A critical distinction often confused:

  • Magnitude (Mw): a single number describing the total energy released. Same regardless of where measured.
  • Intensity (Modified Mercalli Scale, MMI): the shaking at a specific location. Varies with distance, soil, and direction.
MMI Shaking Damage
I Not felt None
II-III Weak None
IV Light Felt by most
V Moderate Minor damage
VI Strong Some structural damage
VII Very Strong Considerable damage
VIII Severe Heavy damage
IX Violent Some buildings collapse
X Extreme Most buildings destroyed
XI Cataclysmic Few structures stand
XII Total Total destruction; ground deforms

A Mw 6.5 quake produces MMI VII near the epicenter, but only MMI III 200 km away. The same magnitude produces different intensity at different sites.

Where earthquakes happen

Three primary settings, each with different magnitudes:

  1. Subduction zones (Pacific Ring of Fire, Mediterranean) — produce the largest earthquakes (Mw 8-9.5). Long fault lengths, deep ruptures, oceanic plate diving under continental plate
  2. Continental collision zones (Himalayas, Alps, Zagros) — large earthquakes (Mw 7-8). Crumpling crust
  3. Transform faults (San Andreas, North Anatolian) — moderate to large (Mw 6-8). Lateral sliding of plates
  4. Intraplate (rare, but happens) — smaller events (Mw 4-7). Reactivation of old faults far from plate boundaries

The largest earthquakes in human history all occurred at major subduction zones (Chile, Alaska, Sumatra, Japan, Kamchatka).

The biggest earthquake possible?

There’s a theoretical limit based on the maximum strain a fault can accumulate before rupturing. For subduction zones, this is around Mw 9.5-10.0. Going much above would require a fault length longer than any known on Earth — wrapping a substantial portion of the planet’s circumference.

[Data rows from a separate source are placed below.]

(* ===== verification/Bytes.v ===== *)
(** * Integers and structures in memory

    The kernel reads and writes the [int]s and [short]s of a structure through a
    pointer into a buffer of bytes; the machine is little endian. *)

From S2P Require Import Prelude.

Fixpoint le_bytes (w : nat) (v : Z) : list Z :=
  match w with O => [] | S w' => v mod 256 :: le_bytes w' (v / 256) end.

Fixpoint le_val (l : list Z) : Z :=
  match l with [] => 0 | b :: l' => b + 256 * le_val l' end.

(** The unsigned integer of [w] bytes at the offset [off]. *)
Definition get_le (w off : nat) (d : list Z) : option Z :=
  if (off + w <=? length d)%nat then Some (le_val (take w (drop off d))) else None.

Definition put_le (w off : nat) (v : Z) (d : list Z) : option (list Z) :=
  if (off + w <=? length d)%nat
  then Some (take off d ++ le_bytes w v ++ drop (off + w) d) else None.

(** The [int] number [k] of an array of them. *)
Definition get_int (k : nat) (d : list Z) : option Z := i32 <$> get_le 4 (4 * k) d.
Definition get_uint (k : nat) (d : list Z) : option Z := get_le 4 (4 * k) d.
Definition put_int (k : nat) (v : Z) (d : list Z) : option (list Z) := put_le 4 (4 * k) v d.

Lemma length_le_bytes w v : length (le_bytes w v) = w.
Proof. revert v. induction w as [|w IH]; intros v; [done|]. cbn. by rewrite IH. Qed.

Lemma le_val_bytes w v : le_val (le_bytes w v) = v mod 256 ^ Z.of_nat w.
Proof.
  revert v. induction w as [|w IH]; intros v; [by rewrite Z.mod_1_r|].
  cbn [le_bytes le_val]. rewrite IH.
  rewrite Nat2Z.inj_succ, Z.pow_succ_r by lia.
  rewrite Z.rem_mul_r by lia. lia.
Qed.

Lemma put_le_length w off v d d' : put_le w off v d = Some d' -> length d' = length d.
Proof.
  unfold put_le. destruct (Nat.leb_spec (off + w) (length d)) as [Hle|]; [|done].
  intros H. apply (inj Some) in H as <-.
  rewrite !length_app, length_take, length_drop, length_le_bytes. lia.
Qed.

Lemma put_le_some w off v d :
  (off + w <= length d)%nat -> is_Some (put_le w off v d).
Proof. intros H. unfold put_le. rewrite (proj2 (Nat.leb_le _ _) H). by eexists. Qed.

Lemma put_le_app w off v d :
  (off + w <= length d)%nat ->
  put_le w off v d = Some (take off d ++ le_bytes w v ++ drop (off + w) d).
Proof. intros H. unfold put_le. by rewrite (proj2 (Nat.leb_le _ _) H). Qed.

Lemma get_put_eq w off v d d' :
  put_le w off v d = Some d' -> get_le w off d' = Some (v mod 256 ^ Z.of_nat w).
Proof.
  intros H. pose proof (put_le_length _ _ _ _ _ H) as Hl. revert H.
  unfold put_le, get_le. destruct (Nat.leb_spec (off + w) (length d)) as [Hle|]; [|done].
  intros H. apply (inj Some) in H. rewrite Hl, (proj2 (Nat.leb_le _ _) Hle).
  subst d'. f_equal. rewrite drop_app_length' by (rewrite length_take; lia).
  rewrite take_app_length' by (by rewrite length_le_bytes). apply le_val_bytes.
Qed.

Lemma get_put_ne w off v d d' w' off' :
  put_le w off v d = Some d' -> (off' + w' <= off \/ off + w <= off')%nat ->
  get_le w' off' d' = get_le w' off' d.
Proof.
  intros H Hd. pose proof (put_le_length _ _ _ _ _ H) as Hl. revert H.
  unfold put_le, get_le. destruct (Nat.leb_spec (off + w) (length d)) as [Hle|]; [|done].
  intros H. apply (inj Some) in H. rewrite Hl.
  destruct (Nat.leb_spec (off' + w') (length d)) as [Hle'|]; [|done].
  do 2 f_equal. subst d'. destruct Hd as [Hd|Hd].
  - rewrite drop_app_le by (rewrite length_take; lia).
    rewrite take_app_le by (rewrite length_drop, length_take; lia).
    by rewrite skipn_firstn_comm, take_take, Nat.min_l by lia.
  - rewrite drop_app_ge by (rewrite length_take; lia).
    rewrite drop_app_ge by (rewrite length_le_bytes, length_take; lia).
    rewrite drop_drop. f_equal. f_equal. rewrite length_le_bytes, length_take. lia.
Qed.

Lemma put_int_length k v d d' : put_int k v d = Some d' -> length d' = length d.
Proof. apply put_le_length. Qed.

Lemma get_put_int_eq k v d d' :
  put_int k v d = Some d' -> is_i32 v -> get_int k d' = Some v.
Proof.
  unfold put_int, get_int. intros H Hv. rewrite (get_put_eq _ _ _ _ _ H). cbn. f_equal.
  unfold is_i32 in Hv. unfold i32. change (256 ^ _) with (2 ^ 32).
  rewrite Z.add_mod_idemp_l by lia. rewrite Z.mod_small; lia.
Qed.

Lemma get_put_int_ne k v d d' k' :
  put_int k v d = Some d' -> k <> k' -> get_int k' d' = get_int k' d.
Proof. unfold put_int, get_int. intros H Hk. by rewrite (get_put_ne _ _ _ _ _ _ _ H) by lia. Qed.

The 1960 Chile earthquake (Mw 9.5) ruptured roughly 1,000 km of fault with ~30 meters of slip. That’s likely close to the practical maximum.

Foreshocks and aftershocks

Major earthquakes are usually accompanied by:

  • Foreshocks: smaller earthquakes preceding the main shock (sometimes; not always)
  • Mainshock: the largest event in the sequence
  • Aftershocks: smaller events following, sometimes for years

Bath’s Law: the largest aftershock is typically ~1.2 magnitude units smaller than the mainshock. So a Mw 8.0 mainshock usually produces a Mw 6.8 aftershock — which by itself would be a major earthquake.

The aftershock sequence after the 2011 Tōhoku M9.1 earthquake continued at elevated rates for years and is technically still ongoing.

Earthquake prediction — still impossible

Despite billions spent on prediction research, no method exists to reliably predict earthquakes more than seconds-to-minutes in advance. Modern seismic warning systems (Japan’s J-Alert, California’s ShakeAlert) detect the initial P-wave and warn of incoming S-wave shaking — but only seconds of warning, not days.

Long-term seismic hazard assessment (probabilistic forecasting) is more accurate — we can say “California has a 70% chance of a Mw 6.7+ earthquake in the next 30 years” — but the specific timing, location, and magnitude of any single event remain unpredictable.

Damage doesn’t just depend on magnitude

A Mw 7.0 in Haiti (2010) killed 100,000+. A Mw 7.1 in Ridgecrest, CA (2019) killed 1 person. Same magnitude, vastly different outcomes. Factors:

  • Building codes and construction quality (the dominant factor in many cases)
  • Population density
  • Site amplification (soft soils amplify shaking 2-10x vs bedrock)
  • Time of day (nighttime quakes kill more people in beds)
  • Tsunami potential (offshore vs onshore)
  • Distance to populated areas
  • Building age (pre-code structures fail catastrophically)

Bottom line

Magnitude (Mw) measures the energy released, intensity (MMI) measures the shaking at a location. Each 1.0 increase in magnitude = ~31.6x more energy. Modern seismology uses Mw, not Richter. The largest possible earthquakes are around Mw 9.5-10. Prediction remains impossible; preparation and building codes are what save lives.